Collected data

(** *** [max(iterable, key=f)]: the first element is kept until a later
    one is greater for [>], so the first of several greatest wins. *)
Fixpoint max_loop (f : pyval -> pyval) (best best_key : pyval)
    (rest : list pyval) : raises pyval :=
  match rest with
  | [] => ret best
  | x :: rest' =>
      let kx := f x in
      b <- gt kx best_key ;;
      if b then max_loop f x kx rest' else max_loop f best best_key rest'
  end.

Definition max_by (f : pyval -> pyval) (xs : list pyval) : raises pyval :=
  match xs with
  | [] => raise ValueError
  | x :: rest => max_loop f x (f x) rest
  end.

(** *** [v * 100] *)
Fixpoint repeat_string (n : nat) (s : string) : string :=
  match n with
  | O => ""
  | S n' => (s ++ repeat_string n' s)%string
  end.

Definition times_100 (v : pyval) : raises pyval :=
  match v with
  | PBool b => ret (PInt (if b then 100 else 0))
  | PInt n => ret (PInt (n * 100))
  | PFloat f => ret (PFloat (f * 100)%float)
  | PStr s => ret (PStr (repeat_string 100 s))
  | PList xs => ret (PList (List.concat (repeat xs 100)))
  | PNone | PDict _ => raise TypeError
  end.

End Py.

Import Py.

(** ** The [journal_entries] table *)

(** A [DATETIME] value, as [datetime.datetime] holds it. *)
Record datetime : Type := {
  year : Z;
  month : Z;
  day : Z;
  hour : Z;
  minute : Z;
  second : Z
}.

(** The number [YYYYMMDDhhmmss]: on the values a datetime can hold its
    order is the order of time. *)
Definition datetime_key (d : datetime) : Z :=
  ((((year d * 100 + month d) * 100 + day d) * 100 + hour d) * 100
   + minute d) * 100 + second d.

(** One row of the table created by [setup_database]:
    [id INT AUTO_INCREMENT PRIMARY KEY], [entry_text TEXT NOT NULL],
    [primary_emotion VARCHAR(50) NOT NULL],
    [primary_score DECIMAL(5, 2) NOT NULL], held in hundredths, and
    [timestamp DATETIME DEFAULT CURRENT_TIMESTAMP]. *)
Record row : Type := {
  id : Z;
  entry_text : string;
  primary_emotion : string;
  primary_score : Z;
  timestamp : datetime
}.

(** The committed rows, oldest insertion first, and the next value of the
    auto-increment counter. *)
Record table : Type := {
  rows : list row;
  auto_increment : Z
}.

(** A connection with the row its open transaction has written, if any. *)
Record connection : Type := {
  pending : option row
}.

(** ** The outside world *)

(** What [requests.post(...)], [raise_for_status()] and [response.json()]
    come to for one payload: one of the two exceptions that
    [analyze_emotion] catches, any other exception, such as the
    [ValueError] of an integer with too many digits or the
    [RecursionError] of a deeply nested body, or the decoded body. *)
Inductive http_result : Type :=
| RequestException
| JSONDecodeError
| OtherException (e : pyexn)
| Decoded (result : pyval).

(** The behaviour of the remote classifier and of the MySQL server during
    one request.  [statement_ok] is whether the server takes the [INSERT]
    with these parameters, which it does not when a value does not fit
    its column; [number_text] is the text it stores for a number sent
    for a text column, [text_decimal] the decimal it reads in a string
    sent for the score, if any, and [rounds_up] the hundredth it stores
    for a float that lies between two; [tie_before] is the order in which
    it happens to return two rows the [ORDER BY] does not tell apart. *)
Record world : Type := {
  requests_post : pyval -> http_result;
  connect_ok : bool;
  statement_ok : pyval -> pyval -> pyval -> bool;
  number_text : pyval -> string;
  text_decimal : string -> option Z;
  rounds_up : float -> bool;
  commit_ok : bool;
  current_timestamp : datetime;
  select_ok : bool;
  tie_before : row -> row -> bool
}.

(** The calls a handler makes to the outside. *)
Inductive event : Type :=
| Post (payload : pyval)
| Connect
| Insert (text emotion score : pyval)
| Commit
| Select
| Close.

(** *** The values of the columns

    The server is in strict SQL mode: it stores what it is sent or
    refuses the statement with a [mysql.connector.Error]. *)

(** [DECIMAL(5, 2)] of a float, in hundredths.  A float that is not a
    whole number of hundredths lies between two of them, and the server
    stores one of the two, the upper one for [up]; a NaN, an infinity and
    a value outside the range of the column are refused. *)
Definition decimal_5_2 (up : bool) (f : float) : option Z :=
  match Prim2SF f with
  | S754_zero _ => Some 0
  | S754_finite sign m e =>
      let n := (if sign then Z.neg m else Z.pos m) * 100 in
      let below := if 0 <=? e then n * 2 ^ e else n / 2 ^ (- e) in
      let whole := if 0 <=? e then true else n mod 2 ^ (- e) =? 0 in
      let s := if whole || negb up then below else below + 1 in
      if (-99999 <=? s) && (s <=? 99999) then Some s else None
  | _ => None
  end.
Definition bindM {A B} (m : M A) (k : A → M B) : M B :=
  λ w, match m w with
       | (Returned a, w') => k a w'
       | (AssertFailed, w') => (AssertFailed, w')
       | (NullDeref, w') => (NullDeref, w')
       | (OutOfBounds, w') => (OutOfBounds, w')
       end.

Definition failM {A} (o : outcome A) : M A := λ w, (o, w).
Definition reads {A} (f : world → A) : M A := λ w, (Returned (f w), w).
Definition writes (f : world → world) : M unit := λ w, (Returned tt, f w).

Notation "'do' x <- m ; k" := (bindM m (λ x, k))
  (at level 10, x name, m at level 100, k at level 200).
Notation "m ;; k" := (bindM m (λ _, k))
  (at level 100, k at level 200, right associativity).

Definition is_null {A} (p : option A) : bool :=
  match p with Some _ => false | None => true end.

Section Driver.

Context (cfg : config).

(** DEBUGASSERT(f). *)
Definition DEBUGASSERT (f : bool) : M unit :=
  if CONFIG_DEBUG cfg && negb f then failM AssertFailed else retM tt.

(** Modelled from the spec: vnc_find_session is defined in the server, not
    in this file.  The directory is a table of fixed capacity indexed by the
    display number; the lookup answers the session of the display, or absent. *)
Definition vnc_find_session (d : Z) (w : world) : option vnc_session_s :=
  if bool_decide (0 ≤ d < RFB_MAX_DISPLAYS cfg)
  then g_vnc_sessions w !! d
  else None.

*Your assignment*: Each of the records is to be repeated word for word.

*Answer space*:
(** *** [max(iterable, key=f)]: the first element is kept until a later
    one is greater for [>], so the first of several greatest wins. *)
Fixpoint max_loop (f : pyval -> pyval) (best best_key : pyval)
    (rest : list pyval) : raises pyval :=
  match rest with
  | [] => ret best
  | x :: rest' =>
      let kx := f x in
      b <- gt kx best_key ;;
      if b then max_loop f x kx rest' else max_loop f best best_key rest'
  end.

Definition max_by (f : pyval -> pyval) (xs : list pyval) : raises pyval :=
  match xs with
  | [] => raise ValueError
  | x :: rest => max_loop f x (f x) rest
  end.

(** *** [v * 100] *)
Fixpoint repeat_string (n : nat) (s : string) : string :=
  match n with
  | O => ""
  | S n' => (s ++ repeat_string n' s)%string
  end.

Definition times_100 (v : pyval) : raises pyval :=
  match v with
  | PBool b => ret (PInt (if b then 100 else 0))
  | PInt n => ret (PInt (n * 100))
  | PFloat f => ret (PFloat (f * 100)%float)
  | PStr s => ret (PStr (repeat_string 100 s))
  | PList xs => ret (PList (List.concat (repeat xs 100)))
  | PNone | PDict _ => raise TypeError
  end.

End Py.

Import Py.

(** ** The [journal_entries] table *)

(** A [DATETIME] value, as [datetime.datetime] holds it. *)
Record datetime : Type := {
  year : Z;
  month : Z;
  day : Z;
  hour : Z;
  minute : Z;
  second : Z
}.

(** The number [YYYYMMDDhhmmss]: on the values a datetime can hold its
    order is the order of time. *)
Definition datetime_key (d : datetime) : Z :=
  ((((year d * 100 + month d) * 100 + day d) * 100 + hour d) * 100
   + minute d) * 100 + second d.

(** One row of the table created by [setup_database]:
    [id INT AUTO_INCREMENT PRIMARY KEY], [entry_text TEXT NOT NULL],
    [primary_emotion VARCHAR(50) NOT NULL],
    [primary_score DECIMAL(5, 2) NOT NULL], held in hundredths, and
    [timestamp DATETIME DEFAULT CURRENT_TIMESTAMP]. *)
Record row : Type := {
  id : Z;
  entry_text : string;
  primary_emotion : string;
  primary_score : Z;
  timestamp : datetime
}.

(** The committed rows, oldest insertion first, and the next value of the
    auto-increment counter. *)
Record table : Type := {
  rows : list row;
  auto_increment : Z
}.

(** A connection with the row its open transaction has written, if any. *)
Record connection : Type := {
  pending : option row
}.

(** ** The outside world *)

(** What [requests.post(...)], [raise_for_status()] and [response.json()]
    come to for one payload: one of the two exceptions that
    [analyze_emotion] catches, any other exception, such as the
    [ValueError] of an integer with too many digits or the
    [RecursionError] of a deeply nested body, or the decoded body. *)
Inductive http_result : Type :=
| RequestException
| JSONDecodeError
| OtherException (e : pyexn)
| Decoded (result : pyval).

(** The behaviour of the remote classifier and of the MySQL server during
    one request.  [statement_ok] is whether the server takes the [INSERT]
    with these parameters, which it does not when a value does not fit
    its column; [number_text] is the text it stores for a number sent
    for a text column, [text_decimal] the decimal it reads in a string
    sent for the score, if any, and [rounds_up] the hundredth it stores
    for a float that lies between two; [tie_before] is the order in which
    it happens to return two rows the [ORDER BY] does not tell apart. *)
Record world : Type := {
  requests_post : pyval -> http_result;
  connect_ok : bool;
  statement_ok : pyval -> pyval -> pyval -> bool;
  number_text : pyval -> string;
  text_decimal : string -> option Z;
  rounds_up : float -> bool;
  commit_ok : bool;
  current_timestamp : datetime;
  select_ok : bool;
  tie_before : row -> row -> bool
}.

(** The calls a handler makes to the outside. *)
Inductive event : Type :=
| Post (payload : pyval)
| Connect
| Insert (text emotion score : pyval)
| Commit
| Select
| Close.

(** *** The values of the columns

    The server is in strict SQL mode: it stores what it is sent or
    refuses the statement with a [mysql.connector.Error]. *)

(** [DECIMAL(5, 2)] of a float, in hundredths.  A float that is not a
    whole number of hundredths lies between two of them, and the server
    stores one of the two, the upper one for [up]; a NaN, an infinity and
    a value outside the range of the column are refused. *)
Definition decimal_5_2 (up : bool) (f : float) : option Z :=
  match Prim2SF f with
  | S754_zero _ => Some 0
  | S754_finite sign m e =>
      let n := (if sign then Z.neg m else Z.pos m) * 100 in
      let below := if 0 <=? e then n * 2 ^ e else n / 2 ^ (- e) in
      let whole := if 0 <=? e then true else n mod 2 ^ (- e) =? 0 in
      let s := if whole || negb up then below else below + 1 in
      if (-99999 <=? s) && (s <=? 99999) then Some s else None
  | _ => None
  end.
Definition bindM {A B} (m : M A) (k : A → M B) : M B :=
  λ w, match m w with
       | (Returned a, w') => k a w'
       | (AssertFailed, w') => (AssertFailed, w')
       | (NullDeref, w') => (NullDeref, w')
       | (OutOfBounds, w') => (OutOfBounds, w')
       end.

Definition failM {A} (o : outcome A) : M A := λ w, (o, w).
Definition reads {A} (f : world → A) : M A := λ w, (Returned (f w), w).
Definition writes (f : world → world) : M unit := λ w, (Returned tt, f w).

Notation "'do' x <- m ; k" := (bindM m (λ x, k))
  (at level 10, x name, m at level 100, k at level 200).
Notation "m ;; k" := (bindM m (λ _, k))
  (at level 100, k at level 200, right associativity).

Definition is_null {A} (p : option A) : bool :=
  match p with Some _ => false | None => true end.

Section Driver.

Context (cfg : config).

(** DEBUGASSERT(f). *)
Definition DEBUGASSERT (f : bool) : M unit :=
  if CONFIG_DEBUG cfg && negb f then failM AssertFailed else retM tt.

(** Modelled from the spec: vnc_find_session is defined in the server, not
    in this file.  The directory is a table of fixed capacity indexed by the
    display number; the lookup answers the session of the display, or absent. *)
Definition vnc_find_session (d : Z) (w : world) : option vnc_session_s :=
  if bool_decide (0 ≤ d < RFB_MAX_DISPLAYS cfg)
  then g_vnc_sessions w !! d
  else None.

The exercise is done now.